It's very rare that I'd slam a CD for poor sound but in the case of this recent Abbado Mahler 7 potential buyers need to be aware of this issue.
There is a lot of microphone switching going on through the performance. It may not be immediately noticeable when listening in a room, though it does give a sense of unnatural balance and overall sound picture. However, when listening on headphones it is very clear that the balance changes from bar-to-bar, which is very disorienting.
It's extraordinary that companies with the pedigree of DG cannot produce well balanced natural-sounding recordings as consistently as they did 40 or 50 years ago. Their old Abbado recording from 1984 certainly sounds more natural than this, and even Kubelik's live radio relay on Audite is preferable.
The less than perfect sound is a great shame because the performance itself is stupendous with the Berlin Philharmonic on electrifying form throughout. A missed opportunity then.
For reference, here is Gramophone's 2002 review, which also mentions the same issue with the sound:
"Abbado's authority in No 7 is unquestionable. His 1984 studio recording remains one of the top three - less minutely responsive than the first, 1965 Bernstein (partly a matter of CBS's close-up sound), mellower and more poetic than the 1993 Gielen. DG's sound in Chicago was good, but I was hoping for more brilliance, less plush and a cleaner focus from Berlin, making this new contender a clear first choice. As ever, life is not so simple.
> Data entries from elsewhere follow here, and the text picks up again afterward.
(** * The watch Factory of k9s: informer factories per namespace, the
    authorization gate in front of them, and the port-forward registry.

    Shallow embedding of [internal/watch/factory.go] (package [watch]), of
    [internal/client/client.go] (package [client]) and of
    [internal/render/alias.go] (package [render]).  Go strings are byte
    strings and are modelled by [string]; Go maps by [gmap]; a Go panic and
    the calls made on the collaborators (client-go informer factories,
    listers, the API server, port-forwarders) are explicit: a computation
    returns an [outcome] and appends to a trace of [event]s.  Logging calls
    are left out. *)

From Stdlib Require Import ZArith Ascii String List Lia.
From stdpp Require Import base option list strings gmap fin_maps.

Local Open Scope Z_scope.

(** ** Go runtime panics *)

Inductive panic :=
| IndexOutOfRange (index : nat) (len : nat)
| CloseOfNilChannel
| CloseOfClosedChannel
| NilDereference
| DialFailed.

(** A value, or the panic that the evaluation raised. *)
Inductive res (A : Type) :=
| Ok (a : A)
| Raise (p : panic).
Arguments Ok {A} a.
Arguments Raise {A} p.

Definition res_bind {A B} (r : res A) (k : A -> res B) : res B :=
  match r with
  | Ok a => k a
  | Raise p => Raise p
  end.

(** ** The parts of Go's [strings] and [path] packages that the code calls,
    all with the one-byte separator ["/"]. *)

Definition slash : ascii := "/"%char.

(** [strings.Split(s, sep)] for a one-byte [sep]: the substrings between the
    separators, [Count(s, sep) + 1] of them. *)
Fixpoint Split (s : string) (sep : ascii) : list string :=
  match s with
  | EmptyString => [EmptyString]
  | String c s' =>
      if Ascii.eqb c sep then EmptyString :: Split s' sep
      else match Split s' sep with
           | [] => [String c EmptyString]
           | t :: ts => String c t :: ts
           end
  end.

(** [strings.LastIndexByte(s, c)]: the index of the last [c] in [s], or -1. *)
Fixpoint LastIndexByte (s : string) (c : ascii) : Z :=
  match s with
  | EmptyString => -1
  | String a s' =>
      let i := LastIndexByte s' c in
      if 0 <=? i then i + 1
      else if Ascii.eqb a c then 0 else -1
  end.

(** The slice expressions [s[:i]] and [s[i:]] for [0 <= i <= len(s)]. *)
Definition slice_to (s : string) (i : Z) : string :=
  substring 0 (Z.to_nat i) s.
Definition slice_from (s : string) (i : Z) : string :=
  substring (Z.to_nat i) (String.length s - Z.to_nat i) s.

(** [path.Split]: [i := LastIndexByte(path, '/'); return path[:i+1], path[i+1:]]. *)
Definition path_Split (p : string) : string * string :=
  let i := LastIndexByte p slash in
  (slice_to p (i + 1), slice_from p (i + 1)).

(** [strings.Trim(s, cutset)] for a one-byte ASCII cutset is
    [trimLeftByte(trimRightByte(s, c), c)]. *)
Fixpoint trimLeftByte (s : string) (c : ascii) : string :=
  match s with
  | EmptyString => EmptyString
  | String a s' => if Ascii.eqb a c then trimLeftByte s' c else s
  end.

Fixpoint trimRightByte (s : string) (c : ascii) : string :=
  match s with
  | EmptyString => EmptyString
  | String a s' =>
      match trimRightByte s' c with
      | EmptyString => if Ascii.eqb a c then EmptyString else String a EmptyString
      | r => String a r
      end
  end.

Definition Trim (s : string) (c : ascii) : string :=
  trimLeftByte (trimRightByte s c) c.

(** [s] holds the byte [c]. *)
Fixpoint has_byte (s : string) (c : ascii) : bool :=
  match s with
  | EmptyString => false
  | String a s' => Ascii.eqb a c || has_byte s' c
  end.

(** [n] copies of the byte [c]. *)
Fixpoint bytes (n : nat) (c : ascii) : string :=
  match n with
  | O => EmptyString
  | S n' => String c (bytes n' c)
  end.

Definition first_byte (s : string) : option ascii :=
  match s with
  | EmptyString => None
  | String a _ => Some a
  end.

Fixpoint last_byte (s : string) : option ascii :=
  match s with
  | EmptyString => None
  | String a EmptyString => Some a
  | String _ s' => last_byte s'
  end.

(** ** Resource identities and paths *)

(** [schema.GroupVersionResource]. *)
Record GVR := mkGVR { Group : string; Version : string; Resource : string }.

(** [tokens[i]]: indexing a slice panics out of range. *)
Definition index_at (tokens : list string) (i : nat) : res string :=
  match tokens !! i with
  | Some t => Ok t
  | None => Raise (IndexOutOfRange i (length tokens))
  end.

(** [toGVR]: split on ["/"], prepend ONE empty token when fewer than three
    tokens came out, then read positions 0, 1 and 2. *)
Definition toGVR (gvr : string) : res GVR :=
  let tokens := Split gvr slash in
  let tokens := if (length tokens <? 3)%nat then EmptyString :: tokens else tokens in
  res_bind (index_at tokens 0) (fun g =>
  res_bind (index_at tokens 1) (fun v =>
  res_bind (index_at tokens 2) (fun r =>
  Ok {| Group := g; Version := v; Resource := r |}))).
Abbado's view of the first movement is little altered. With some tremendous horn playing and fabulously articulate strings, the music feels somewhat darker than before. The middle movements have lost none of their improbable delicacy and flair. In Nachtmusik I, the ear-stretching echo effect of the opening bars is again boosted by the determinedly antiphonal placement of the horns, and the mood remains fantastical, less strident than with Bernstein. The changes elsewhere seem marginal -such matters of detail as the restoration of some tremolos in the mandolin in Nachtmusik II, or more being made of the string glissandi in the central scherzo. Only the driving impulse of the finale, subjectively more insistent than previously, detracts just a little from the characterisation of individual episodes; the orchestra, for all its corporate strength, isn't quite beyond reproach by the close. It is on sonic grounds that the marginally more ebullient, less refined Chicago version would get my vote. DG, on the new release, gives us another concert relay in which you don't feel you've been given a decent seat in what is, admittedly, a difficult house. There's so much switching between microphones that it becomes difficult to get a proper 'fix' on players operating in a stable acoustic space. Those who listen on headphones are likely to be especially bothered by the intermittent loss of bass frequencies. There are momentary contractions of the sound stage as early as 017", 041" and 104' into the first movement, so - if you can - try before you buy. Not that I'd want to put you off acquiring what is notably deft and atmospheric account by possibly the greatest Mahler interpreter of his generation. If the conducting is inclined to underplay the drama of the moment, sufficient sense of urgency is sustained by the combination of well judged tempos, careful nuancing and precisely weighted, ceaselessly changing textures."